Add a prefers-reduced-motion media query in Divi's Custom CSS (Divi > Theme Options > Custom CSS, or the Theme Customizer) that disables scroll effects, transforms, and module animations when reduced motion is requested. Keep any remaining motion subtle and opacity-based rather than large positional movement.

Before
/* Scroll effects + animations applied to all visitors */
.et_pb_section { transform: translateY(80px); }
After
@media (prefers-reduced-motion: reduce) {
  .et_pb_section, .et-waypoint, [class*="et_animated"] {
    transform: none !important;
    opacity: 1 !important;
    animation: none !important;
    transition: none !important;
  }
}

Divi-Specific Tips

  • Audit every layout pack the moment you import it. The design that makes Divi fast also imports that design's accessibility problems: duplicate H1s, light-gray text, pale buttons, and autoplaying sliders. Fix them before you build on top.
  • Set a global heading plan and reflect it in module Title Heading Level dropdowns: one H1 (usually the Fullwidth Header or page title), then H2/H3 in reading order. Control size with font settings, never with the heading level.
  • Fix contrast at the source. Set body text, link, and button colors in the Divi Theme Customizer and as Global Colors so a single change corrects every page, then verify each pairing with a contrast checker including hover/focus states.
  • Turn off slider auto-animation by default. If marketing requires it, add a visible, keyboard-operable pause control and pause-on-hover/interaction. A static Fullwidth Header is almost always the more accessible hero.
  • Toggle, Accordion, and Tabs modules usually need an ARIA/keyboard assist via a Code module or theme JavaScript: expose aria-expanded on toggle/accordion headers and apply the tablist pattern (roles + arrow keys) to tabs.
  • Test the published page with the keyboard and a screen reader, not the Divi Builder preview. Tab order, autoplay, focus handling, and module ARIA only behave like production on the live front-end.

axe DevTools

Browser extension that scans the published Divi page for WCAG violations and gives specific fixes. Run it on the live front-end with sliders, toggles, tabs, and forms in place rather than on the builder preview.

WAVE by WebAIM

Visual evaluator that flags missing alt text, empty links, contrast failures, and heading-order issues directly on the rendered page, useful for pinpointing which Divi module is at fault for non-technical owners.

WebAIM Contrast Checker

Check Divi layout-pack and Theme Customizer colors (body text, links, button text on fill) against 4.5:1 and 3:1. Setting corrected values as Global Colors fixes contrast across the whole site.
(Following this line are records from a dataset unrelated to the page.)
(** C7, amended. [__init__] changes the store by one [flushdb], the only
    command it sends.  Every other operation sends reads and the mutations
    set, increment and expire, one command per call of the client: the body
    of [store] sends only set, and [store] under its decorator [count_calls]
    only increment and set; [get], [get_str] and [get_int] send only get;
    [replay] sends only get and lrange; [get_page] sends only get,
    increment, set and expire with ten seconds, in its program and so in
    every run. *)
Theorem commands_sent :
  (forall (E : env) (w : world),
     trace E RedisCache.__init__ w = [Redis.FLUSHDB]) /\
  (forall data, sends_only is_set (RedisCache.store data)) /\
  (forall args, sends_only incr_or_set (__call__ decorated_store args)) /\
  (forall key, sends_only is_get (RedisCache.get key None)) /\
  (forall key, sends_only is_get (RedisCache.get_str key)) /\
  (forall key, sends_only is_get (RedisCache.get_int key)) /\
  (forall func, sends_only get_or_lrange (RedisCache.replay func)) /\
  (forall url, sends_only page_command (Web.get_page url)) /\
  (forall (E : env) (w : world) (url : pystr),
     Forall page_command (trace E (Web.get_page url) w)).
Proof.
  repeat split.
  - apply sends_store.
  - intros args. unfold decorated_store.
    apply sends_count_calls; [intros; exact I|].
    apply sends_store_function. intros; exact I.
  - apply sends_get_default_get.
  - apply sends_get_str_get.
  - apply sends_get_int_get.
  - apply sends_replay_reads.
  - apply sends_get_page.
  - intros E w url. apply sends_only_trace, sends_get_page.
Qed.

(** * The decorators *)

Section DecoratorFacts.
Context (E : env).

Lemma counter_value_ext (t : Z) (d d' : gmap (list Z) Redis.entry) (k : list Z) :
  d' !! k = d !! k -> counter_value t d' k = counter_value t d k.
Proof. intros H. unfold counter_value, Redis.lookup_live. rewrite H. reflexivity. Qed.

Lemma encode_arg_cases data :
  (exists v, Client.encode_arg data = Ret v) \/
  (exists e, Client.encode_arg data = Throw e).
Proof.
  destruct data as [|s|b|z|r]; cbn [Client.encode_arg];
    try destruct (Dec.py_repr z);
    unfold Client.encode_text; eauto;
    match goal with |- context [Utf8.encode ?s] => destruct (Utf8.encode s) end;
    eauto.
Qed.

Lemma run_client_set_fail key k val e w :
  Utf8.encode key = Some k -> Client.encode_arg val = Throw e ->
  run E (Client.set key val) w = (Raised e, w).
Proof.
  intros Hk He. unfold Client.set.
  rewrite run_bind, (run_encode_text E _ _ _ Hk), run_bind, He. reflexivity.
Qed.

(** [store] writes under its fresh key and nowhere else. *)
Lemma store_keeps_key data w (k : list Z) :
  length k <> 36%nat ->
  redis (run E (RedisCache.store data) w).2 !! k = redis w !! k.
Proof.
  intros Hk. destruct (encode_arg_cases data) as [[v Hv]|[e He]].
  - rewrite (run_store E _ _ _ Hv). cbn [snd redis after].
    apply lookup_insert_ne. intros <-. apply Hk, uuid_str_length.
  - unfold RedisCache.store. rewrite run_bind. cbn [run].
    fold (draw E w). fold (drawn_key E w). fold (after w (redis w)).
    rewrite run_bind.
    rewrite (run_client_set_fail _ _ _ _ _ (encode_drawn_key E w) He).
    reflexivity.
Qed.

Lemma store_function_keeps_key args w (k : list Z) :
  length k <> 36%nat ->
  redis (run E (__call__ RedisCache.store_function args) w).2 !! k
  = redis w !! k.
Proof.
  intros Hk. destruct args as [|data [|]]; try reflexivity.
  apply store_keeps_key, Hk.
Qed.

(** A call through [count_calls] is the increment followed by the call. *)
Lemma run_count_calls method args k n w :
  Utf8.encode (__qualname__ method) = Some k ->
  counter_value (now E w) (redis w) k = Some n ->
  n < Dec.int64_max ->
  exists d',
    run E (__call__ (count_calls method) args) w
    = run E (__call__ method args) (after w d') /\
    counter_value (now E w) d' k = Some (n + 1) /\
    (forall k', k <> k' -> d' !! k' = redis w !! k').
Proof.
  intros Hk Hc Hn. cbn [__call__ count_calls].
  unfold RedisCache._get_function_key.
  destruct (run_client_incr E _ _ _ _ Hk Hc Hn) as (d' & Hr & Hc' & Ho).
  exists d'. rewrite run_bind, Hr. auto.
Qed.

End DecoratorFacts.

(** C4. Each invocation of a function decorated with [count_calls] adds
    exactly one to the counter stored under the function's qualified name,
    [__qualname__], in its UTF-8 encoding, provided the function itself
    leaves that key alone and the counter has not reached the largest
    64-bit integer. *)
Theorem count_calls_increments (E : env) (w : world) (method : pyfunc)
    (args : list pyval) (k : list Z) (n : Z) :
  Utf8.encode (__qualname__ method) = Some k ->
  counter_value (now E w) (redis w) k = Some n ->
  n < Dec.int64_max ->
  (forall w0, redis (run E (__call__ method args) w0).2 !! k = redis w0 !! k) ->
  counter_value (now E w)
    (redis (run E (__call__ (count_calls method) args) w).2) k
  = Some (n + 1).
Proof.
  intros Hk Hc Hn Hm.
  destruct (run_count_calls E method args k n w Hk Hc Hn) as (d' & -> & Hc' & _).
  rewrite (counter_value_ext _ d'); [exact Hc'|]. apply Hm.
Qed.

Lemma count_calls_increments_witness :
  counter_value (now sample_env empty_world)
    (redis (run sample_env
              (__call__ (count_calls RedisCache.store_function) [PInt 5])
              empty_world).2)
    (lit "RedisCache.store")
  = Some (0 + 1).
Proof.
  apply (count_calls_increments sample_env empty_world
           RedisCache.store_function [PInt 5] (lit "RedisCache.store") 0).
  - reflexivity.
  - reflexivity.
  - reflexivity.
  - intros w0. apply store_function_keeps_key. vm_compute. lia.
Defined.

(** In particular for [store]: whatever is stored, the counter under
    ["RedisCache.store"] goes from [n] to [n + 1]. *)
Lemma count_calls_store (E : env) (w : world) (data : pyval) (n : Z) :
  counter_value (now E w) (redis w) (lit "RedisCache.store") = Some n ->
  n < Dec.int64_max ->
  counter_value (now E w)
    (redis (run E (__call__ (count_calls RedisCache.store_function) [data])
              w).2)
    (lit "RedisCache.store")
  = Some (n + 1).
Proof.
  intros Hc Hn.
  destruct (run_count_calls E RedisCache.store_function [data]
              (lit "RedisCache.store") n w eq_refl Hc Hn) as (d' & -> & Hc' & _).
  rewrite (counter_value_ext _ d'); [exact Hc'|].
  apply (store_function_keeps_key E [data] (after w d')). vm_compute. lia.
Qed.

Section HistoryFacts.
Context (E : env).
NVDA + Firefox / VoiceOver + Safari

Manual screen-reader testing verifies heading announcements, toggle/accordion state, tab navigation, and slider behavior on Divi sites, things automated scanners cannot judge for announcement quality.

Lighthouse (Chrome DevTools)

Built-in Chrome audit that catches common Divi issues like low contrast and missing accessible names. Treat a high score as necessary but not sufficient and combine it with manual keyboard and screen-reader testing.